One of Steven Pressley’s major failings at Coventry City thus far has been his inability to recruit the right players either due to their lack of quality or having the right attitude. Only Andy Webster of the 18 permanent and loan signings that he made actually improved the team for the better. However his time at Falkirk has showed that he bring in and replace players over a period of a few seasons, for example he brought in Farid El Alagui from amateur French football before losing him to Brentford and replacing him with Lyle Taylor from Bournemouth’s reserve team who scored 29 goals in his single season at Falkirk. It’s clear to me that he has lacked support from other areas of the club and has had to operate in the transfer market as a lone figure, hopefully with the modernisation of the club’s scouting department and having the grace period of a full summer will allow him to correct the errors he’s made.

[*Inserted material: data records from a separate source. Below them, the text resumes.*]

(** [Lookup] on an internal page with sorted keys: the child of the last
    slot, from slot 1 on, whose key is at most [key]; the child of slot 0
    when there is none. *)
Theorem I_Lookup_spec (p : InternalPage) key :
  1 <= I_size p -> keys_sorted comparator p ->
  exists i, 0 <= i < I_size p /\
    I_Lookup comparator p key = I_ValueAt p i /\
    (forall j, 1 <= j <= i -> comparator (I_KeyAt p j) key <= 0) /\
    (forall j, i < j < I_size p -> comparator (I_KeyAt p j) key > 0).
Proof.
  intros Hn Hs. unfold I_Lookup, I_KeyAt.
  destruct (lower_bound_spec (iarr p) (I_size p) key (Z.to_nat (I_size p)) Hs
              1 (I_size p - 1)) as (Hf & Hlo & Hhi); try (intros; lia).
  set (f := lower_bound comparator (Z.to_nat (I_size p)) (iarr p) key 1 (I_size p - 1))
    in *.
  case_bool_decide as Hend.
  - exists (I_size p - 1). split; [lia|]. split; [done|]. split.
    + intros j Hj. specialize (Hlo j ltac:(lia)). lia.
    + intros; lia.
  - case_bool_decide as Hle.
    + exists f. split; [lia|]. split; [done|]. split.
      * intros j Hj. destruct (decide (j = f)) as [->|]; [done|].
        specialize (Hlo j ltac:(lia)). lia.
      * intros j Hj. specialize (Hhi f ltac:(lia)).
        assert (comparator (iarr p f).1 key = 0) as He by lia.
        apply (@cmp_eq _ comparator _) in He. rewrite <- He.
        apply (cmp_gt_flip comparator). apply Hs; lia.
    + exists (f - 1). split; [lia|]. split; [done|]. split.
      * intros j Hj. specialize (Hlo j ltac:(lia)). lia.
      * intros j Hj. destruct (decide (j = f)) as [->|Hne]; [lia|].
        apply (cmp_gt_flip comparator).
        apply (cmp_trans _ (iarr p f).1); [|apply Hs; lia].
        apply cmp_flip. lia.
Qed.

End InternalLaws.

Lemma root_leaf_123_size : L_size root_leaf_123 = 3.
Proof. reflexivity. Qed.

Lemma root_leaf_123_lacks_4 :
  forall i, 0 <= i < L_size root_leaf_123 -> cmpZ (larr root_leaf_123 i).1 4 <> 0.
Proof.
  intros i Hi. rewrite root_leaf_123_size in Hi.
  assert (i = 0 \/ i = 1 \/ i = 2) as [-> | [-> | ->]] by lia; discriminate.
Qed.

Lemma root_leaf_123_has_3 :
  key_at_slot cmpZ (larr root_leaf_123) (L_size root_leaf_123) 3 2.
Proof. split; [rewrite root_leaf_123_size; lia|reflexivity]. Qed.

Lemma root_of_two_sorted : keys_sorted cmpZ root_of_two.
Proof.
  intros i j Hi Hij Hj. change (I_size root_of_two) with 2 in Hj. lia.
Qed.

Lemma L_KeyIndex_last_le_witness :
  exists r, L_KeyIndex cmpZ root_leaf_123 2 = Done r /\ -1 <= r < 3 /\
    (forall i, 0 <= i <= r -> cmpZ (larr root_leaf_123 i).1 2 <= 0) /\
    (forall i, r < i < 3 -> cmpZ (larr root_leaf_123 i).1 2 > 0).
Proof.
  destruct (L_KeyIndex_last_le cmpZ root_leaf_123 2 root_leaf_123_sorted) as [_ H].
  destruct (H ltac:(rewrite root_leaf_123_size; lia)) as (r & Hr & Hb & Hle & Hgt & _).
  exists r. split; [exact Hr|]. split; [exact Hb|]. split; [exact Hle|exact Hgt].
Defined.

Lemma L_Lookup_spec_witness : L_Lookup cmpZ root_leaf_123 2 = Done (Some 2).
Proof.
  destruct (L_Lookup_spec cmpZ root_leaf_123 2 root_leaf_123_sorted
              ltac:(rewrite root_leaf_123_size; lia)) as [H _].
  exact (H 1 root_leaf_123_has_2).
Defined.

Lemma L_Insert_then_Lookup_witness :
  exists p',
    L_Insert cmpZ root_leaf_123 4 4 = Done (4, p') /\
    L_size p' = 4 /\ sorted cmpZ (larr p') (L_size p') /\
    L_Lookup cmpZ p' 4 = Done (Some 4) /\ L_Lookup cmpZ p' 2 = Done (Some 2).
Proof.
  destruct (L_Insert_then_Lookup cmpZ root_leaf_123 4 4 root_leaf_123_sorted
              ltac:(rewrite root_leaf_123_size; lia) root_leaf_123_lacks_4)
    as (p' & Hrun & Hsz & Hs & Hnew & Hold).
  exists p'. split; [exact Hrun|]. split; [exact Hsz|]. split; [exact Hs|].
  split; [exact Hnew|]. exact (Hold 2 1 root_leaf_123_has_2).
Defined.

Lemma L_Remove_then_Lookup_witness :
  exists p',
    L_RemoveAndDeleteRecord cmpZ root_leaf_123 2 = Done (2, p') /\
    L_size p' = 2 /\ L_Lookup cmpZ p' 3 = Done (Some 3).
Proof.
  destruct (L_Remove_then_Lookup cmpZ root_leaf_123 2 root_leaf_123_sorted
              ltac:(rewrite root_leaf_123_size; lia)) as [H _].
  destruct (H 1 root_leaf_123_has_2) as (p' & Hrun & Hsz & _ & _ & Hothers).
  exists p'. split; [exact Hrun|]. split; [exact Hsz|].
  apply (Hothers 3 2 root_leaf_123_has_3). lia.
Defined.

Lemma I_InsertNodeAfter_spec_witness :
  (I_InsertNodeAfter root_of_two 1 2 5).1 = 3 /\
  iarr (I_InsertNodeAfter root_of_two 1 2 5).2 0 = (0, 1) /\
  iarr (I_InsertNodeAfter root_of_two 1 2 5).2 1 = (2, 5) /\
  iarr (I_InsertNodeAfter root_of_two 1 2 5).2 2 = (3, 2).
Proof.
  destruct (I_InsertNodeAfter_spec root_of_two 1 2 5
              ltac:(change (I_size root_of_two) with 2; lia))
    as (_ & Hn & _ & Hlow & Hnew & Hup).
  split; [exact Hn|]. split; [exact (Hlow 0 ltac:(vm_compute; discriminate))|].
  split; [exact Hnew|].
  exact (Hup 2 ltac:(vm_compute; split; [reflexivity|discriminate])).
Defined.

Lemma I_Lookup_spec_witness :
  exists i, 0 <= i < 2 /\
    I_Lookup cmpZ root_of_two 5 = I_ValueAt root_of_two i /\
    (forall j, 1 <= j <= i -> cmpZ (I_KeyAt root_of_two j) 5 <= 0) /\
    (forall j, i < j < 2 -> cmpZ (I_KeyAt root_of_two j) 5 > 0).
Proof.
  destruct (I_Lookup_spec cmpZ root_of_two 5
              ltac:(change (I_size root_of_two) with 2; lia) root_of_two_sorted)
    as (i & Hi & Hrun & Hle & Hgt).
  exists i. split; [exact Hi|]. split; [exact Hrun|]. split; [exact Hle|exact Hgt].
Defined.

End BPTLaws.

(* ====================================================================== *)
(** * B+tree: insertion without a split, first insertion, iterator start *)
(* ====================================================================== *)

Module BPTTree.
Import BPT BPTFacts BPTLaws.

Section TreeLaws.
Context {KeyType ValueType : Type}.
Variable comparator : KeyType -> KeyType -> Z.
Variable blank_leaf : Z -> KeyType * ValueType.
Variable blank_internal : Z -> KeyType * Z.

Abbreviation BPlusTree := (@BPlusTree KeyType ValueType).
Abbreviation TreePage := (@TreePage KeyType ValueType).
Abbreviation LeafPage := (@LeafPage KeyType ValueType).

(** The binary search of [KeyIndex] never leaves the slots it was given. *)
Lemma KeyIndex_loop_le {B} (a : Z -> KeyType * B) key (fuel : nat) bound :
  forall left right, left <= bound -> right <= bound ->
  KeyIndex_loop comparator fuel a key left right <= bound.
Proof.
  induction fuel as [|fuel IH]; intros left right Hl Hr; simpl; [done|].
  case_bool_decide as Hlt; [|done].
  assert (0 <= Z.quot (right - left) 2 <= right - left - 1) as Hq.
  { rewrite Z.quot_div_nonneg by lia.
    pose proof (Z.div_pos (right - left) 2 ltac:(lia) ltac:(lia)).
    pose proof (Z.mul_div_le (right - left) 2 ltac:(lia)). lia. }
  case_bool_decide; apply IH; lia.
Qed.

Lemma L_KeyIndex_lt (p : LeafPage) key r :
  L_KeyIndex comparator p key = Done r -> r < L_size p.
Proof.
  unfold L_KeyIndex. case_bool_decide as Hn; [|done].
  pose proof (KeyIndex_loop_le (larr p) key (Z.to_nat (L_size p)) (L_size p - 1)
                0 (L_size p - 1) ltac:(lia) ltac:(lia)) as Hle.
  case_bool_decide; intros [= <-]; lia.
Qed.

(** If [GetValue] reports a key missing, [Remove] of that key changes
    nothing. *)
Theorem Remove_missing_key fuel (t : BPlusTree) key :
  GetValue comparator fuel t key = Done None ->
  Remove comparator fuel t key = Done t.
Proof.
  unfold GetValue, Remove.
  destruct (FindLeafPage comparator fuel t key SEARCH false false)
    as [leaf_id| |] eqn:Hfind; cbn [mbind outcome_bind]; try done.
  assert (bool_decide (root_page_id_ t = INVALID_PAGE_ID) = false) as ->.
  { unfold FindLeafPage, IsEmpty in Hfind.
    by destruct (bool_decide (root_page_id_ t = INVALID_PAGE_ID)). }
  change (FindLeafPage comparator fuel t key DELETE false false)
    with (FindLeafPage comparator fuel t key SEARCH false false).
  rewrite Hfind. cbn [mbind outcome_bind].
  destruct (fetch_leaf t leaf_id) as [L| |]; cbn [mbind outcome_bind]; try done.
  unfold L_Lookup, L_RemoveAndDeleteRecord.
  destruct (L_KeyIndex comparator L key) as [idx| |] eqn:Hidx;
    cbn [mbind outcome_bind]; try done.
  apply L_KeyIndex_lt in Hidx.
  rewrite (bool_decide_eq_true_2 (idx < L_size L)) by done.
  rewrite (bool_decide_eq_false_2 (idx = L_size L)) by lia. simpl.
  destruct (bool_decide (comparator (larr L idx).1 key = 0)); [done|]. simpl.
  intros _. by rewrite bool_decide_eq_true_2.
Qed.

(** Replacing a leaf by a leaf changes no descent. *)
Lemma descend_put_leaf (t : BPlusTree) id (l l' : LeafPage) key lm rm (fuel : nat) :
  pool t !! id = Some (PLeaf l) ->
  forall start,
  descend comparator fuel (put t id (PLeaf l')) key lm rm start =
  descend comparator fuel t key lm rm start.
Proof.
  intros Hl. induction fuel as [|fuel IH]; intros start.
  - simpl. destruct (decide (start = id)) as [->|Hne].
    + by rewrite lookup_insert_eq, Hl.
    + by rewrite lookup_insert_ne.
  - simpl. destruct (decide (start = id)) as [->|Hne].
    + by rewrite lookup_insert_eq, Hl.
    + rewrite lookup_insert_ne by done.
      destruct (pool t !! start) as [[?|n]|]; try done.
      case_bool_decide; [|done]. apply IH.
Qed.

Lemma FindLeafPage_put_leaf (t : BPlusTree) id (l l' : LeafPage) key op lm rm fuel :
  pool t !! id = Some (PLeaf l) ->
  FindLeafPage comparator fuel (put t id (PLeaf l')) key op lm rm =
  FindLeafPage comparator fuel t key op lm rm.
Proof.
  intros Hl. unfold FindLeafPage, IsEmpty. simpl.
  destruct (bool_decide (root_page_id_ t = INVALID_PAGE_ID)); [done|].
  by apply (descend_put_leaf t id l l').
Qed.

Lemma GetValue_at fuel (t : BPlusTree) key leaf_id (L : LeafPage) :
  FindLeafPage comparator fuel t key SEARCH false false = Done leaf_id ->
  pool t !! leaf_id = Some (PLeaf L) ->
  GetValue comparator fuel t key = L_Lookup comparator L key.
Proof.
  intros Hfind Hpool. unfold GetValue. rewrite Hfind. cbn [mbind outcome_bind].
  by rewrite (fetch_leaf_Some _ _ _ Hpool).
Qed.

Context `{!KeyOrder comparator}.

Lemma L_Lookup_None_absent (L : LeafPage) key :
  sorted comparator (larr L) (L_size L) ->
  L_Lookup comparator L key = Done None ->
  forall i, 0 <= i < L_size L -> comparator (larr L i).1 key <> 0.
Proof.
  intros Hs Hlook i Hi Hc.
  rewrite (L_Lookup_present comparator L key i Hs) in Hlook; [done|]. by split.
Qed.
(** C7. A thread with a positive stop time sends the requests released
    before the first release point at which the elapsed time has reached
    the stop time, and returns the answer to each of them: no request is
    sent at or after that point, the rest of the list is dropped, and
    nothing read from the clock after a request was sent removes its
    answer. *)
Theorem stop_time_at_release_points (env : Env.t) (thread_stop_time : float)
    (thread_id : Z) (backend api_url model_id : string)
    (tokenizer : Tokenizer) (input_requests : list Request) (best_of : Z)
    (use_beam_search : bool) (request_rate : float)
    (request_func : Env.request_func) :
  (0 <? thread_stop_time)%float = true ->
  Env.REQUEST_FUNCS env backend = Some request_func ->
  paces env request_rate ->
  thread_id <> (-1)%Z ->
  let elapsed (j : nat) : float :=
    (Env.perf_counter env (S j) - Env.perf_counter env 0)%float in
  let d := dispatched env thread_stop_time (List.length input_requests) in
  let sent :=
    map (make_input model_id api_url best_of use_beam_search)
      (firstn d input_requests) in
  (exists w',
     benchmark env thread_stop_time backend api_url model_id tokenizer
       input_requests best_of use_beam_search request_rate thread_id
       World.init
       = (Ok (Outputs (answers request_func 0 sent)), w') /\
     World.sent (World.log w') = sent) /\
  List.length (answers request_func 0 sent) = d /\
  d <= List.length input_requests /\
  (forall j, j < d -> (thread_stop_time <=? elapsed j)%float = false) /\
  (d < List.length input_requests ->
   (thread_stop_time <=? elapsed d)%float = true).
Proof.
  intros Hstop Hf Hp Htid elapsed d sent.
  assert (Hd : d = in_time env thread_stop_time (Env.perf_counter env 0) 1
                     (List.length input_requests)).
  { unfold d, dispatched. rewrite Hstop. reflexivity. }
  assert (Hle : d <= List.length input_requests).
  { rewrite Hd. apply in_time_le. }
  split; [| split; [| split; [| split]]].
  - destruct (benchmark_outputs env thread_stop_time thread_id backend
                api_url model_id tokenizer input_requests best_of
                use_beam_search request_rate request_func World.init Hf Hp
                Htid eq_refl eq_refl) as (w' & Hrun & Hsent).
    exists w'. split; [exact Hrun | exact Hsent].
  - unfold sent. rewrite answers_length, length_map, length_firstn. lia.
  - exact Hle.
  - intros j Hj. rewrite Hd in Hj.
    apply (in_time_before env thread_stop_time (Env.perf_counter env 0)
             _ 1 j Hj).
  - intros Hlt. rewrite Hd in Hlt |- *.
    apply (in_time_expired env thread_stop_time (Env.perf_counter env 0)
             _ 1 Hlt).
Qed.
Lemma run_loading_false_iff evs :
  Loader.loading (Loader.run process resp d evs) = false
  ↔ (∃ json d', resp = Parsed json ∧ process json = Some d')
    ∧ ∃ pre post, evs = pre ++ Loader.Settle :: post ∧ Loader.Render ∈ pre.
Proof.
  destruct (run_cases evs) as (_ & _ & _ & Hdone & Hback).
  rewrite <- settled_after_render. split.
  - intros Hl. destruct (Hdone Hl) as [Hse (json & d' & ? & ? & _)].
    split; [|done]. by exists json, d'.
  - intros [(json & d' & Hr & Hp) Hse]. by eapply Hback.
Qed.

(** X20: a loader stops loading exactly when its request was parsed, the
    processing of the body did not throw, and the request settled after
    the first render; its data is then the processed body. *)
Theorem loader_loaded_iff evs :
  Loader.loading (Loader.run process resp d evs) = false
  ↔ (∃ json d', resp = Parsed json ∧ process json = Some d'
                ∧ Loader.data (Loader.run process resp d evs) = d')
    ∧ ∃ pre post, evs = pre ++ Loader.Settle :: post ∧ Loader.Render ∈ pre.
Proof.
  rewrite run_loading_false_iff. split.
  - intros [Hp Hse]. split; [|done].
    destruct (run_cases evs) as (_ & _ & _ & Hdone & _). apply Hdone.
    by apply run_loading_false_iff.
  - intros [(json & d' & ? & ? & _) Hse]. split; [|done]. by exists json, d'.
Qed.

(** Until then the data is the initial one. *)
Lemma run_loading_data evs :
  Loader.loading (Loader.run process resp d evs) = true →
  Loader.data (Loader.run process resp d evs) = d.
Proof. intros Hl. destruct (run_cases evs) as (_ & _ & Hdata & _). auto. Qed.

End LoaderLife.

Lemma loader_stable_witness :
  useTaginfo (Parsed {| Taginfo.tags := Some example_tags |})
    ([Loader.Render; Loader.Settle] ++ [Loader.Settle])
  = useTaginfo (Parsed {| Taginfo.tags := Some example_tags |})
      [Loader.Render; Loader.Settle].
Proof.
  apply (loader_stable build_icons
           (Parsed {| Taginfo.tags := Some example_tags |}) ∅
           [Loader.Render; Loader.Settle] Loader.Settle).
  reflexivity.
Defined.

(** ** [isLoading] of the provider *)

Section IsLoading.





End IsLoading.

(** ** The inbound sync on the state of the loader *)

Section Safe.
Import Js.

Lemma truthy_inv v : truthy v = true → ∃ s, v = Str s ∧ s ≠ "".
Proof. destruct v as [|[|c s]]; try done. intros _. by eexists. Qed.

(** The prototype of [index.id] is an item only after an assignment
    under [__proto__]. *)
Lemma visit_item_proto tkv s r :
  Index.id_proto s.2 = None ∨ is_Some (Index.id s.2 !! "__proto__") →
  Index.id_proto (visit_item tkv s r).2 = None
  ∨ is_Some (Index.id (visit_item tkv s r).2 !! "__proto__").
Proof.
  intros Hs. unfold visit_item. destruct (s.1 r) as [item|]; [|done].
  cbn [fst snd Index.id Index.id_proto]. unfold Index.assign_proto.
  case_decide as Hk.
  - right. rewrite Hk, lookup_insert_eq. by eexists.
  - destruct Hs as [?|?]; [by left|]. right. by rewrite lookup_insert_ne.
Qed.

Lemma foldl_visit_item_proto tkv rs s :
  Index.id_proto s.2 = None ∨ is_Some (Index.id s.2 !! "__proto__") →
  Index.id_proto (foldl (visit_item tkv) s rs).2 = None
  ∨ is_Some (Index.id (foldl (visit_item tkv) s rs).2 !! "__proto__").
Proof.
  revert s. induction rs as [|r rs IH]; intros s Hs; [done|].
  cbn [foldl]. by apply IH, visit_item_proto.
Qed.

Lemma build_index_proto json h ix :
  build_index json = Some (h, ix) →
  Index.id_proto ix = None ∨ is_Some (Index.id ix !! "__proto__").
Proof.
  unfold build_index. destruct (Nsi.nsi json) as [cats|]; [|done].
  cbn [mbind option_bind].
  assert (∀ es s,
            Index.id_proto s.2 = None
            ∨ is_Some (Index.id s.2 !! "__proto__") →
            Index.id_proto (foldl visit_category s es).2 = None
            ∨ is_Some (Index.id (foldl visit_category s es).2 !! "__proto__"))
    as Hfold.
  { intros es. induction es as [|[ci [tkv c]] es IH]; intros s Hs; [done|].
    cbn [foldl]. apply IH. unfold visit_category.
    destruct (Nsi.items c) as [its|]; [|done].
    by apply foldl_visit_item_proto. }
  intros [= Heq].
  specialize (Hfold (imap (λ ci e, (ci, e)) cats)
                (Nsi.heap_of cats,
                 {| Index.path := ∅; Index.id := ∅; Index.id_proto := None;
                    Index.meta := Nsi._meta json |}) (or_introl eq_refl)).
  by rewrite Heq in Hfold.
Qed.

(** What the read of a loaded index gives for an id that no item has,
    when no item has the id [__proto__]. *)
Lemma read_unassigned json cats h ix k :
  Nsi.nsi json = Some cats → NoDup cats.*1 →
  build_index json = Some (h, ix) →
  (∀ r, source_key cats r ≠ Some k) →
  (∀ r, source_key cats r ≠ Some "__proto__") →
  Index.read h ix k = Index.inherited k.
Proof.
  intros Hcats Hnodup Hbuild Hk Hproto.
  destruct (build_index_inv cats (Nsi._meta json) Hnodup json Hcats eq_refl)
    as (s & Hs & [_ _ Hids _ _]).
  rewrite Hbuild in Hs. injection Hs as <-. cbn [fst snd] in *.
  assert (∀ k', (∀ r, source_key cats r ≠ Some k') → Index.id ix !! k' = None)
    as Hnone.
  { intros k' Hk'. destruct (Index.id ix !! k') as [r|] eqn:Hr; [|done].
    apply Hids in Hr as (_ & Hr & _). by apply Hk' in Hr. }
  assert (Index.id_proto ix = None) as Hp.
  { destruct (build_index_proto _ _ _ Hbuild) as [?|[r Hr]]; [done|].
    by rewrite Hnone in Hr. }
  unfold Index.read. by rewrite Hnone, Hp.
Qed.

The main cause for optimism for next season is that Steven Pressley remains manager of the football club. Given the restrictions he had to operate under the previous summer, he proved all his doubters wrong in forming a sensational team for the opening months of the season. Very few Coventry City managers have attempted to win games with pro-active tactics based around dominating possession, largely we’ve had to make do with pragmatists who relied on the quality of individual players to see them through. Whilst that final argument can be thrown back at Pressley and the team’s reliance on Leon Clarke, his style has improved players like Jordan Clarke, John Fleck and Callum Wilson turning them from back-up players into some of the best players in the division.
The point of this article was an attempt to preview what is in store for Coventry City over the coming summer. The over-riding feeling is that this will be another summer of pain with the club’s star players leaving for a fraction of their true value and the future of the club being decided in court rather than on the pitch. There is though the nucleus of what could be a memorable Sky Blues team is there at the club, it just needs the infrastructure, support and investment to make it a success. My hope is that this will be the final summer of turmoil at the club for a while.
In my first game as a Coventry City supporter I saw players such as Robbie Keane, Magnus Hedman and Gary McAllister tear Watford to shreds in the Premier League. Ever since I have watched the club being torn apart in ways that no supporter could possibly imagine. My opinion is that the club should either realise that lower mid-table in League One is unacceptable for Coventry City or it should find the bottoming out point as soon as possible. Various regimes at the club have been desperate to either prolong the date of the true surgery required to get the club back on its feet or have been surviving just for the sake of surviving. We are getting to the point now where things staying the same at the club will finally be the death of it.